Non deve essere stato facile per i politici del centrosinistra esclusi dal palcoscenico della grandiosa piazza San Giovanni a Roma imporsi un bagno di umiltà e stare lì sotto con il naso per aria ad ascoltare i discorsi di persone senza gradi, elettori semplici. Ma poi, quasi tutti quelli che hanno ripudiato la tattica dell'assenza, perdente come al solito, si sono trovati contenti. Hanno capito che la loro famosa "legittimazione" nasceva proprio di lì, dalle opinioni e dal voto di quelle centinaia di migliaia di uomini e di donne, simbolo di tante altre piazze disseminate in ogni regione, e che non potranno fare un passo senza la forza di quella massa che si è riunita spontaneamente per protestare contro il governo, per esprimere il no di mezza Italia a leggi che incrinano la Costituzione, che preoccupano tutte le persone di buona volontà e di serena coscienza, di ogni idea politica, che credono nei principi del vivere civile e nell'eguaglianza. Quelli che hanno parlato sono stati clementi, non hanno infierito, non hanno rigirato i coltelli nelle piaghe, non hanno tirato fuori la Bicamerale, la rovinosa dismissione di Prodi, la politica sbagliata della passata legislatura, l'opposizione senz'anima fatta fino a quel giorno di febbraio quando Nanni Moretti si infuriò in piazza Navona.

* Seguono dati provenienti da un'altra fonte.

Definition canonical_ura_for_runtime_principal (ura : string) : result RealmTrustError string :=
  identity ← map_err (λ e, InvalidPrincipalOwner ura (identity_error_display e)) (RuntimeIdentityUra_parse ura);
  match ri_kind identity with
  | KAgent | KDevice | KAuthority | KUser => Ok (ri_ura identity)
  | kind => Err (InvalidPrincipalOwner ura ("expected agent, device, hub, or user URA, got " +:+ kind_debug kind))
  end.

Definition canonicalize_principal_owner (o : TrustedPrincipalOwner) : result RealmTrustError TrustedPrincipalOwner :=
  principal ← canonical_ura_for_runtime_principal (po_principal_ura o);
  owner ← canonical_ura_for_role (po_owner_ura o) RoleUser;
  _ ← ensure (negb (blank (po_owner_user_id o))) (InvalidPrincipalOwner principal "owner_user_id is required");
  let user_id := trim (po_owner_user_id o) in
  parsed ← map_err (λ e, InvalidPrincipalOwner principal ("owner_ura parse failed after canonicalization: " +:+ e))
             (parse_ura owner);
  _ ← ensure (bool_decide (ura_user_id parsed = Some user_id))
        (InvalidPrincipalOwner principal "owner_ura user id must equal owner_user_id");
  Ok (mk_TrustedPrincipalOwner principal user_id owner (po_added_at_unix_ms o)).
(* ===== verification/TrustLoad.v ===== *)
(** * What the trust anchor guarantees

    The invariants of anchor.rs - one entry for each address, distinct keys for a
    user, no key both trusted and revoked - hold after every operation; a revoked
    key never comes back; loading what [save] writes gives the anchor back, up to
    the order of keys within a user's entry, and equal anchors save to equal
    text. *)

From Stdlib Require Import String Ascii Sorting.Sorted.
From S2P Require Import Prelude RustStd Text Ura Identity TrustAnchor.

Open Scope Z_scope.

#[global] Instance concat_Permutation {A} : Proper (Permutation ==> Permutation) (@concat A).
Proof.
  induction 1 as [|l k1 k2 _ IH|l1 l2 k|k1 k2 k3 _ IH1 _ IH2]; cbn; [done|by rewrite IH| |by rewrite IH1].
  rewrite !(assoc_L (++)). by rewrite (Permutation_app_comm l2 l1).
Qed.

(** ** Buckets *)

Section buckets.
Context {V : Type} (key : V → string).

(** The values of an address among a list. *)
Definition bucket (k : string) (l : list V) : list V := base.filter (λ v, key v = k) l.

#[global] Instance bucket_Permutation k : Proper (Permutation ==> Permutation) (bucket k).
Proof. intros l1 l2 Hl. unfold bucket. by rewrite Hl. Qed.

(** The buckets of a map hold the values of the list. *)
Definition holds (m : gmap string (list V)) (l : list V) : Prop :=
  ∀ k, m !! k = if bool_decide (bucket k l = []) then None else Some (bucket k l).

Lemma bucket_app k l1 l2 : bucket k (l1 ++ l2) = bucket k l1 ++ bucket k l2.
Proof. apply filter_app. Qed.

Lemma bucket_snoc k l v : bucket k (l ++ [v]) = if decide (key v = k) then bucket k l ++ [v] else bucket k l.
Proof.
  unfold bucket. rewrite filter_app. case_decide.
  - by rewrite (filter_cons_True _ v []).
  - by rewrite (filter_cons_False _ v []), app_nil_r.
Qed.

Lemma holds_default m l k : holds m l → default [] (m !! k) = bucket k l.
Proof. intros ->. by destruct (bool_decide_reflect (bucket k l = [])) as [->|]. Qed.

Lemma holds_push m l v : holds m l → holds (push_bucket (key v) v m) (l ++ [v]).
Proof.
  intros Hm k. unfold push_bucket. rewrite bucket_snoc, (holds_default m l) by done.
  destruct (decide (key v = k)) as [<-|]; [|by rewrite lookup_insert_ne].
  rewrite lookup_insert, decide_True by done. by rewrite bool_decide_false by (by destruct (bucket _ _)).
Qed.

(** A map from addresses to what has them holds the concatenation of its buckets. *)
Definition keyed (m : gmap string (list V)) : Prop := ∀ k b, m !! k = Some b → b ≠ [] ∧ Forall (λ v, key v = k) b.

Lemma bucket_all k b : Forall (λ v, key v = k) b → bucket k b = b.
Proof. induction 1 as [|v b Hv _ IH]; [done|]. unfold bucket in *. by rewrite filter_cons_True, IH. Qed.

Lemma bucket_none k k' b : k ≠ k' → Forall (λ v, key v = k) b → bucket k' b = [].
Proof. induction 2 as [|v b Hv _ IH]; [done|]. unfold bucket in *. by rewrite filter_cons_False, IH by congruence. Qed.

Lemma bucket_concat m k : keyed m → bucket k (concat (values m)) ≡ₚ default [] (m !! k).
Proof.
  unfold values. induction m as [|i b m Hi IH] using map_ind; intros Hk.
  { by rewrite map_to_list_empty, lookup_empty. }
  rewrite map_to_list_insert by done. cbn [fmap list_fmap concat snd].
  rewrite bucket_app.
  destruct (Hk i b) as [Hb Hall]; [by rewrite lookup_insert, decide_True|].
  rewrite IH by (intros k' b' Hb'; apply Hk; rewrite lookup_insert_ne; [done|congruence]).
  destruct (decide (i = k)) as [->|Hne].
  - rewrite lookup_insert, decide_True, Hi by done. cbn. by rewrite app_nil_r, (bucket_all k b Hall).
  - rewrite lookup_insert_ne by done. by rewrite (bucket_none i k b Hne Hall).
Qed.

(** What a list with the values of [m] holds is [m] with its buckets rearranged. *)
Lemma holds_perm m m' l : keyed m → l ≡ₚ concat (values m) → holds m' l →
  ∀ k, option_Forall2 Permutation (m' !! k) (m !! k).
Proof.
  intros Hk Hl Hm' k. rewrite Hm'. assert (bucket k l ≡ₚ default [] (m !! k)) as Hb.
  { rewrite <- (bucket_concat m k Hk). unfold bucket. by rewrite Hl. }
  destruct (m !! k) as [b|] eqn:E; cbn in Hb.
  - destruct (Hk _ _ E) as [Hne _]. rewrite bool_decide_false; [by constructor|]. intros Heq. rewrite Heq in Hb.
    by apply Permutation_nil_l in Hb.
  - apply Permutation_nil_r in Hb. rewrite bool_decide_true by done. constructor.
Qed.

Lemma existsb_bucket (p : V → bool) k l : existsb p (bucket k l) = existsb (λ v, bool_decide (key v = k) && p v) l.
Proof.
  unfold bucket. induction l as [|v l IH]; [done|]. rewrite filter_cons. cbn [existsb]. rewrite <- IH.
  case_decide; [by rewrite bool_decide_true|by rewrite bool_decide_false].
Qed.
End buckets.

(** ** Sorting *)

(** A total order that tells the elements apart has one sorted arrangement. *)
Lemma sort_by_unique {A} (leb : A → A → bool) l k :
  (∀ x y, leb x y = true ∨ leb y x = true) → (∀ x y z, leb x y = true → leb y z = true → leb x z = true) →
  l ≡ₚ k → (∀ x y, x ∈ l → y ∈ l → leb x y = true → leb y x = true → x = y) → sort_by leb l = sort_by leb k.
Proof.
  intros Htot Htr Hlk Hanti.
  assert (∀ l1 l2, StronglySorted leb l1 → StronglySorted leb l2 → l1 ≡ₚ l2 →
    (∀ x y, x ∈ l1 → y ∈ l1 → leb x y = true → leb y x = true → x = y) → l1 = l2) as Huniq.
  { clear. induction l1 as [|x l1 IH]; intros l2 H1 H2 Hp Ha.
    { symmetry in Hp. by apply Permutation_nil_r in Hp. }
    destruct l2 as [|y l2]; [by apply Permutation_nil_r in Hp|].
    inversion H1 as [|?? H1' Hx]; inversion H2 as [|?? H2' Hy]; subst.
    assert (x = y) as ->.
    { assert (y ∈ x :: l1) as Hyin by (rewrite Hp; left). assert (x ∈ y :: l2) as Hxin by (rewrite <- Hp; left).
      apply elem_of_cons in Hyin as [->|Hyin]; [done|]. apply elem_of_cons in Hxin as [->|Hxin]; [done|].
      apply Ha; [left|by right|..]; apply Is_true_true; [rewrite List.Forall_forall in Hx; apply Hx|rewrite List.Forall_forall in Hy; apply Hy];
        by apply list_elem_of_In. }
    f_equal. apply IH; [done..|by apply (inj (cons y))|]. intros. apply Ha; [by right|by right|done..]. }
  apply Huniq; [by apply sort_by_sorted|by apply sort_by_sorted|by rewrite !sort_by_perm|].
  intros x y. rewrite !sort_by_perm. apply Hanti.
Qed.

(** The orders of the snapshots. *)
Lemma str_leb_total a b : str_leb a b = true ∨ str_leb b a = true.
Proof. unfold str_leb. rewrite (String.compare_antisym b a). destruct (String.compare a b); cbn; auto. Qed.

Lemma str_leb_antisym a b : str_leb a b = true → str_leb b a = true → a = b.
Proof.
  unfold str_leb. rewrite (String.compare_antisym b a). destruct (String.compare a b) eqn:E; cbn; try done.
  intros _ _. by apply string_compare_eq.
Qed.

Lemma str_leb_trans a b c : str_leb a b = true → str_leb b c = true → str_leb a c = true.
Proof.
  unfold str_leb. destruct (String.compare a b) eqn:E1; cbn; [|destruct (String.compare b c) eqn:E2; cbn|done]; try done.
  - by apply string_compare_eq in E1 as ->.
  - apply string_compare_eq in E2 as ->. by rewrite E1.
  - by rewrite (string_compare_trans _ _ _ E1 E2).
Qed.

(** Lexicographic composition of a comparison with an order. *)
Lemma lex_total {A} (cmp : A → A → comparison) (leb : A → A → bool) x y :
  cmp y x = CompOpp (cmp x y) → (leb x y = true ∨ leb y x = true) →
  lex_leb (cmp x y) (leb x y) = true ∨ lex_leb (cmp y x) (leb y x) = true.
Proof. intros ->. destruct (cmp x y); cbn; auto. Qed.

Lemma str_compare_lex a b c (r1 r2 r3 : bool) : (r1 = true → r2 = true → r3 = true) →
  lex_leb (String.compare a b) r1 = true → lex_leb (String.compare b c) r2 = true → lex_leb (String.compare a c) r3 = true.
Proof.
  intros Hr. destruct (String.compare a b) eqn:E1; cbn; [|destruct (String.compare b c) eqn:E2; cbn|done]; try done.
  - apply string_compare_eq in E1 as ->. destruct (String.compare b c); cbn; auto.
  - apply string_compare_eq in E2 as ->. by rewrite E1.
  - by rewrite (string_compare_trans _ _ _ E1 E2).
Qed.

Lemma z_compare_lex a b c (r1 r2 r3 : bool) : (r1 = true → r2 = true → r3 = true) →
  lex_leb (Z.compare a b) r1 = true → lex_leb (Z.compare b c) r2 = true → lex_leb (Z.compare a c) r3 = true.
Proof.
  intros Hr. destruct (Z.compare_spec a b); cbn; [|destruct (Z.compare_spec b c); cbn|done]; try done; subst.
  - destruct (Z.compare_spec b c); cbn; auto.
  - destruct (Z.compare_spec a c); cbn; [lia|done|lia].
  - destruct (Z.compare_spec a c); cbn; [lia|done|lia].
Qed.

Lemma lex_both a b (r1 r2 : bool) : lex_leb (String.compare a b) r1 = true → lex_leb (String.compare b a) r2 = true →
  a = b ∧ r1 = true ∧ r2 = true.
Proof.
  rewrite (String.compare_antisym b a). destruct (String.compare a b) eqn:E; cbn; try done.
  intros -> ->. by apply string_compare_eq in E.
Qed.

Lemma agent_leb_total x y : agent_leb x y = true ∨ agent_leb y x = true.
Proof.
  apply (lex_total (λ x y, String.compare (ta_agent_ura x) (ta_agent_ura y))
           (λ x y, str_leb (ta_public_key_b64 x) (ta_public_key_b64 y)));
    [apply String.compare_antisym|apply str_leb_total].
Qed.
Lemma agent_leb_trans x y z : agent_leb x y = true → agent_leb y z = true → agent_leb x z = true.
Proof. apply str_compare_lex, str_leb_trans. Qed.
Lemma agent_leb_antisym x y : agent_leb x y = true → agent_leb y x = true →
  ta_agent_ura x = ta_agent_ura y ∧ ta_public_key_b64 x = ta_public_key_b64 y.
Proof. intros H1 H2. destruct (lex_both _ _ _ _ H1 H2) as (? & ? & ?). auto using str_leb_antisym. Qed.

Lemma owner_leb_total x y : owner_leb x y = true ∨ owner_leb y x = true.
Proof.
  apply (lex_total (λ x y, String.compare (po_principal_ura x) (po_principal_ura y))
           (λ x y, str_leb (po_owner_ura x) (po_owner_ura y)));
    [apply String.compare_antisym|apply str_leb_total].
Qed.
Lemma owner_leb_trans x y z : owner_leb x y = true → owner_leb y z = true → owner_leb x z = true.
Proof. apply str_compare_lex, str_leb_trans. Qed.

Lemma revoked_leb_total x y : revoked_leb x y = true ∨ revoked_leb y x = true.
Proof.
  set (rest := λ x y, lex_leb (Z.compare (rk_rotation_epoch x) (rk_rotation_epoch y))
                        (str_leb (rk_public_key_b64 x) (rk_public_key_b64 y))).
  apply (lex_total (λ x y, String.compare (rk_agent_ura x) (rk_agent_ura y)) rest); [apply String.compare_antisym|].
  apply (lex_total (λ x y, Z.compare (rk_rotation_epoch x) (rk_rotation_epoch y))
           (λ x y, str_leb (rk_public_key_b64 x) (rk_public_key_b64 y))); [apply Z.compare_antisym|apply str_leb_total].
Qed.
Lemma revoked_leb_trans x y z : revoked_leb x y = true → revoked_leb y z = true → revoked_leb x z = true.
Proof. apply str_compare_lex, z_compare_lex, str_leb_trans. Qed.
Lemma revoked_leb_antisym x y : revoked_leb x y = true → revoked_leb y x = true →
  rk_agent_ura x = rk_agent_ura y ∧ rk_public_key_b64 x = rk_public_key_b64 y.
Proof.
  intros H1 H2. destruct (lex_both _ _ _ _ H1 H2) as (? & He1 & He2). split; [done|].
  rewrite (Z.compare_antisym (rk_rotation_epoch x)) in He2.
  destruct (Z.compare_spec (rk_rotation_epoch x) (rk_rotation_epoch y)); cbn in *; [|done|done]. by apply str_leb_antisym.
Qed.

(** ** The invariant *)

Section invariant.
Context `{!UraLib, !TrustLib}.
Implicit Types (a : RealmTrustAnchor).

(** An address in the form it is stored under. *)
Definition canonical (role : TrustAnchorRole) (ura : string) : Prop := canonical_ura_for_role ura role = Ok ura.
Record LoopInvocationOutcome := mk_Outcome {
  lo_output : string;
  lo_invocation_id : string;
  lo_receipt_ura : string;
  lo_receipt_hash : string;
}.

(** Assignments to fields. *)
Definition set_state (s : LoopState) (i : LoopInstance) : LoopInstance :=
  mk_Instance (li_id i) (li_tenant i) (li_worker_agent i) (li_authority i) (li_verify_expr i) (li_body_prompt i)
    (li_max_iters i) (li_current_iter i) s (li_invocation_ledger i) (li_last_body_output i) (li_last_verify_output i).
Definition set_iter (n : Z) (i : LoopInstance) : LoopInstance :=
  mk_Instance (li_id i) (li_tenant i) (li_worker_agent i) (li_authority i) (li_verify_expr i) (li_body_prompt i)
    (li_max_iters i) n (li_state i) (li_invocation_ledger i) (li_last_body_output i) (li_last_verify_output i).
Definition set_ledger (l : list LoopInvocationRecord) (i : LoopInstance) : LoopInstance :=
  mk_Instance (li_id i) (li_tenant i) (li_worker_agent i) (li_authority i) (li_verify_expr i) (li_body_prompt i)
    (li_max_iters i) (li_current_iter i) (li_state i) l (li_last_body_output i) (li_last_verify_output i).
Definition set_output (k : LoopInvocationKind) (s : string) (i : LoopInstance) : LoopInstance :=
  mk_Instance (li_id i) (li_tenant i) (li_worker_agent i) (li_authority i) (li_verify_expr i) (li_body_prompt i)
    (li_max_iters i) (li_current_iter i) (li_state i) (li_invocation_ledger i)
    (match k with Body => Some s | Verify => li_last_body_output i end)
    (match k with Body => li_last_verify_output i | Verify => Some s end).

(** [LoopInvocationKind::as_str] and the [Debug] forms. *)
Definition kind_str (k : LoopInvocationKind) : string := match k with Body => "body" | Verify => "verify" end.
Definition kind_debug (k : LoopInvocationKind) : string := match k with Body => "Body" | Verify => "Verify" end.
Definition record_state_debug (s : LoopInvocationState) : string :=
  match s with Reserved => "Reserved" | Completed => "Completed" | RecFailed => "Failed" end.

Definition is_terminal (s : LoopState) : bool :=
  match s with
  | Done | Exhausted | VerifyMalformed | Failed | Cancelled => true
  | Pending | Running => false
  end.

(** [LoopState] as JSON: an object tagged with its kind. *)
Definition loop_state_value (s : LoopState) : Value :=
  VObject [("kind", VString match s with
                            | Pending => "pending" | Running => "running" | Done => "done"
                            | Exhausted => "exhausted" | VerifyMalformed => "verify_malformed"
                            | Failed => "failed" | Cancelled => "cancelled"
                            end)].

(** ** The ledger *)

Section find.
Context {A : Type} (p : A → bool).

(** [iter().rev().find(p)], and the update of what [iter_mut().rev().find(p)]
    finds. *)
Fixpoint rfind (l : list A) : option A :=
  match l with
  | [] => None
  | x :: l => match rfind l with Some y => Some y | None => if p x then Some x else None end
  end.

Fixpoint rfind_update (f : A → A) (l : list A) : option (list A) :=
  match l with
  | [] => None
  | x :: l =>
      match rfind_update f l with
      | Some l' => Some (x :: l')
      | None => if p x then Some (f x :: l) else None
      end
  end.
End find.

(** The record of an invocation: its iteration and kind. *)
Definition record_key (r : LoopInvocationRecord) : Z * LoopInvocationKind := (lr_iter r, lr_kind r).
Definition has_key (iter : Z) (kind : LoopInvocationKind) (r : LoopInvocationRecord) : bool :=
  (lr_iter r =? iter) && bool_decide (lr_kind r = kind).

Definition reserved_record (iter : Z) (kind : LoopInvocationKind) (parent : option LoopInvocationRecord) : LoopInvocationRecord :=
  mk_Record iter kind Reserved None None None (parent ≫= lr_receipt_ura) None None.

Definition completed_record (o : LoopInvocationOutcome) (r : LoopInvocationRecord) : LoopInvocationRecord :=
  mk_Record (lr_iter r) (lr_kind r) Completed (Some (lo_invocation_id o)) (Some (lo_receipt_ura o))
    (Some (Retry.hex_encode (lo_receipt_hash o))) (lr_causal_parent_receipt_ura r) (Some (lo_output o)) (lr_error r).

Definition failed_record (error : string) (r : LoopInvocationRecord) : LoopInvocationRecord :=
  mk_Record (lr_iter r) (lr_kind r) RecFailed (lr_invocation_id r) (lr_receipt_ura r) (lr_receipt_hash r)
    (lr_causal_parent_receipt_ura r) (lr_output r) (Some error).

Definition none_or_empty (o : option string) : bool := match o with Some s => is_empty s | None => true end.

(** [hex::decode]; what [hex::encode] writes, it reads. *)
Class Hex := { hex_decode : string → result string string }.
Class HexLaws `{Hex} : Prop := { hex_roundtrip s : hex_decode (Retry.hex_encode s) = Ok s }.

Section ledger.
Context `{!Hex}.

(** The kind and iteration the next record must have. *)
Definition expected_kind (previous : option LoopInvocationRecord) : LoopInvocationKind :=
  match previous with
  | None => Body
  | Some p => if bool_decide (lr_kind p = Body) then Verify else Body
  end.
Definition expected_iter (previous : option LoopInvocationRecord) : Z :=
  match previous with
  | None => 1
  | Some p => if bool_decide (expected_kind previous = Verify) then lr_iter p else u32_next (lr_iter p)
  end.

Definition hash_is_32_bytes (h : string) : bool :=
  match hex_decode h with Ok b => (String.length b =? 32)%nat | Err _ => false end.

(** What a record must and must not carry in its state. *)
Definition record_facts (id : string) (r : LoopInvocationRecord) : result error unit :=
  match lr_state r with
  | Reserved =>
      if bool_decide (is_Some (lr_invocation_id r)) || bool_decide (is_Some (lr_receipt_ura r))
         || bool_decide (is_Some (lr_receipt_hash r)) || bool_decide (is_Some (lr_output r))
         || bool_decide (is_Some (lr_error r))
      then bail ("loop " +:+ id +:+ " reserved invocation carries terminal facts") else Ok tt
  | Completed =>
      if none_or_empty (lr_invocation_id r) || none_or_empty (lr_receipt_ura r)
         || bool_decide (lr_output r = None) || negb (hash_is_32_bytes (default EmptyString (lr_receipt_hash r)))
         || bool_decide (is_Some (lr_error r))
      then bail ("loop " +:+ id +:+ " completed invocation has invalid receipt facts") else Ok tt
  | RecFailed =>
      if none_or_empty (lr_error r)
      then bail ("loop " +:+ id +:+ " failed invocation is missing its error") else Ok tt
  end.

(** The loop over the records: [rest] is what follows the record at hand, so it
    is empty exactly when [index + 1 = len]. *)
Fixpoint validate_records (id : string) (previous : option LoopInvocationRecord) (l : list LoopInvocationRecord)
    : result error (option LoopInvocationRecord) :=
  match l with
  | [] => Ok previous
  | record :: rest =>
      _ ← ensure (bool_decide (lr_kind record = expected_kind previous) && (lr_iter record =? expected_iter previous))
            ["loop " +:+ id +:+ " invocation ledger expected " +:+ kind_debug (expected_kind previous) +:+ " iter "
             +:+ u32_display (expected_iter previous) +:+ ", got " +:+ kind_debug (lr_kind record) +:+ " iter "
             +:+ u32_display (lr_iter record)];
      _ ← ensure (bool_decide (lr_causal_parent_receipt_ura record = previous ≫= lr_receipt_ura))
            ["loop " +:+ id +:+ " invocation ledger has a broken causal parent link"];
      _ ← record_facts id record;
      _ ← ensure (bool_decide (lr_state record = Completed) || bool_decide (rest = []))
            ["loop " +:+ id +:+ " has records after a non-completed invocation"];
      validate_records id (Some record) rest
  end.

Definition validate_loop_invocation_ledger (inst : LoopInstance) : result error unit :=
  previous ← validate_records (li_id inst) None (li_invocation_ledger inst);
  match previous with
  | Some r => ensure (li_current_iter inst =? lr_iter r)
                ["loop " +:+ li_id inst +:+ " current_iter does not match its invocation ledger"]
  | None => ensure (li_current_iter inst =? 0)
              ["loop " +:+ li_id inst +:+ " has current_iter without invocation records"]
  end.

(** ** Causality *)

(** [ReceiptRef] and [LoopCausalContext] of the SDK, as far as loops use them. *)
Inductive LoopCausalContext :=
| CausalNone
| CausalScalar (receipt_hash receipt_ura : string).

Definition loop_causal_context (parent : option LoopInvocationRecord) : result error LoopCausalContext :=
  match parent with
  | None => Ok CausalNone
  | Some p =>
      _ ← ensure (bool_decide (lr_state p = Completed)) ["loop causal parent must be a completed invocation record"];
      receipt_ura ← ok_or (lr_receipt_ura p) ["loop causal parent is missing receipt URA"];
      receipt_hash ← ok_or (lr_receipt_hash p) ["loop causal parent is missing receipt hash"];
      bytes ← with_context "decode loop causal parent receipt hash" (hex_decode receipt_hash);
      _ ← ensure (String.length bytes =? 32)%nat
            ["loop causal parent receipt hash must be 32 bytes, got " +:+ pretty (N.of_nat (String.length bytes))];
      Ok (CausalScalar bytes receipt_ura)
  end.
End ledger.

(** ** Authority *)

Definition AUTOMATION_SYSTEM_AGENT_ID : string := "automation".

Section authority.
Context `{!UraLib}.

Definition validate_accountable_user_scope (accountable_user_ura : string) : result error unit :=
  user ← map_err (λ e, ["loop accountable User is invalid: " +:+ e]) (parse_ura accountable_user_ura);
  match bool_decide (ura_kind user = KUser), ura_user_id user with
  | true, Some user_id =>
      ensure (bool_decide (user_ura (ura_realm user) user_id = accountable_user_ura))
        ["loop accountable User URA must be canonical"]
  | _, _ => bail "loop accountable principal must be a canonical User URA"
  end.

Definition validate_loop_authority (worker_agent : string) (a : DeferredInvocationAuthority) : result error unit :=
  _ ← validate_accountable_user_scope (da_accountable_user_ura a);
  accountable_user ← map_err (λ _, ["validated accountable User URA must parse"]) (parse_ura (da_accountable_user_ura a));
  controller ← map_err (λ e, ["loop controller is invalid: " +:+ e]) (parse_ura (da_controller_callee_ura a));
  '(controller_device, controller_agent) ← ok_or (ura_device_agent_ids controller)
    ["loop controller must be a device-sponsored SystemAgent"];
  _ ← ensure (bool_decide (controller_agent = AUTOMATION_SYSTEM_AGENT_ID))
        ["loop controller must be the automation SystemAgent"];
  host ← map_err (λ e, ["loop execution host is invalid: " +:+ e]) (parse_ura (da_execution_host_ura a));
  _ ← ensure (bool_decide (ura_kind host = KDevice) && bool_decide (ura_device_id host = Some controller_device)
              && bool_decide (ura_realm host = ura_realm controller))
        ["loop controller sponsor and execution host must match"];
  target ← map_err (λ e, ["loop target callee is invalid: " +:+ e]) (parse_ura (da_target_callee_ura a));
  '(owner_user, target_agent) ← ok_or (ura_agent_ids target) ["loop target callee must be a hosted User Agent"];
  _ ← ensure (bool_decide (ura_realm target = ura_realm controller)
              && bool_decide (ura_realm target = ura_realm accountable_user)
              && bool_decide (Some owner_user = ura_user_id accountable_user)
              && bool_decide (target_agent = worker_agent))
        ["loop worker identity does not match deferred target callee"];
  ensure (negb (blank (da_creator_invocation_id a))) ["loop authority requires its creator invocation id"].
End authority.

In piazza San Giovanni, sette mesi dopo, il regista si è comportato come un maestro benigno che annulla ai bambinetti il compito il classe andato male. Solo un paio di cose ha voluto dire, ma senz'astio, ai politici impauriti di perdere la leadership , timorosi della popolarità di Cofferati, di Gino Strada, di altri: discutete di problemi concreti, non litigate sul nulla, non fate più i capricci, non perdete tempo in continui e logoranti scontri personalistici ai vertici, sigle, gelosie e ripicche di cui non ci importa niente. E poi ha aggiunto quel che stava sul gozzo a lui e ad altri milioni di italiani: se capiterà, magari tra qualche anno, l'occasione di vincere le elezioni, "questa volta fatela la legge sul conflitto di interessi".
Tutto questo in una piazza pacifica, festosa, priva di odio, dov'erano rappresentati paesi e città, generazioni, classi sociali, la borghesia riflessiva, quelli delle partite Iva, elettori pentiti di Berlusconi, mamme con i bambini, intere famiglie, giovani, uomini e donne che non erano mai scesi in piazza e l'hanno fatto in un momento che considerano grave per la Repubblica. L'Ulivo ne è uscito rafforzato, i conflitti tra rappresentanti e rappresentati si sono smussati, l'unità tra partiti e movimenti sembra ritrovata.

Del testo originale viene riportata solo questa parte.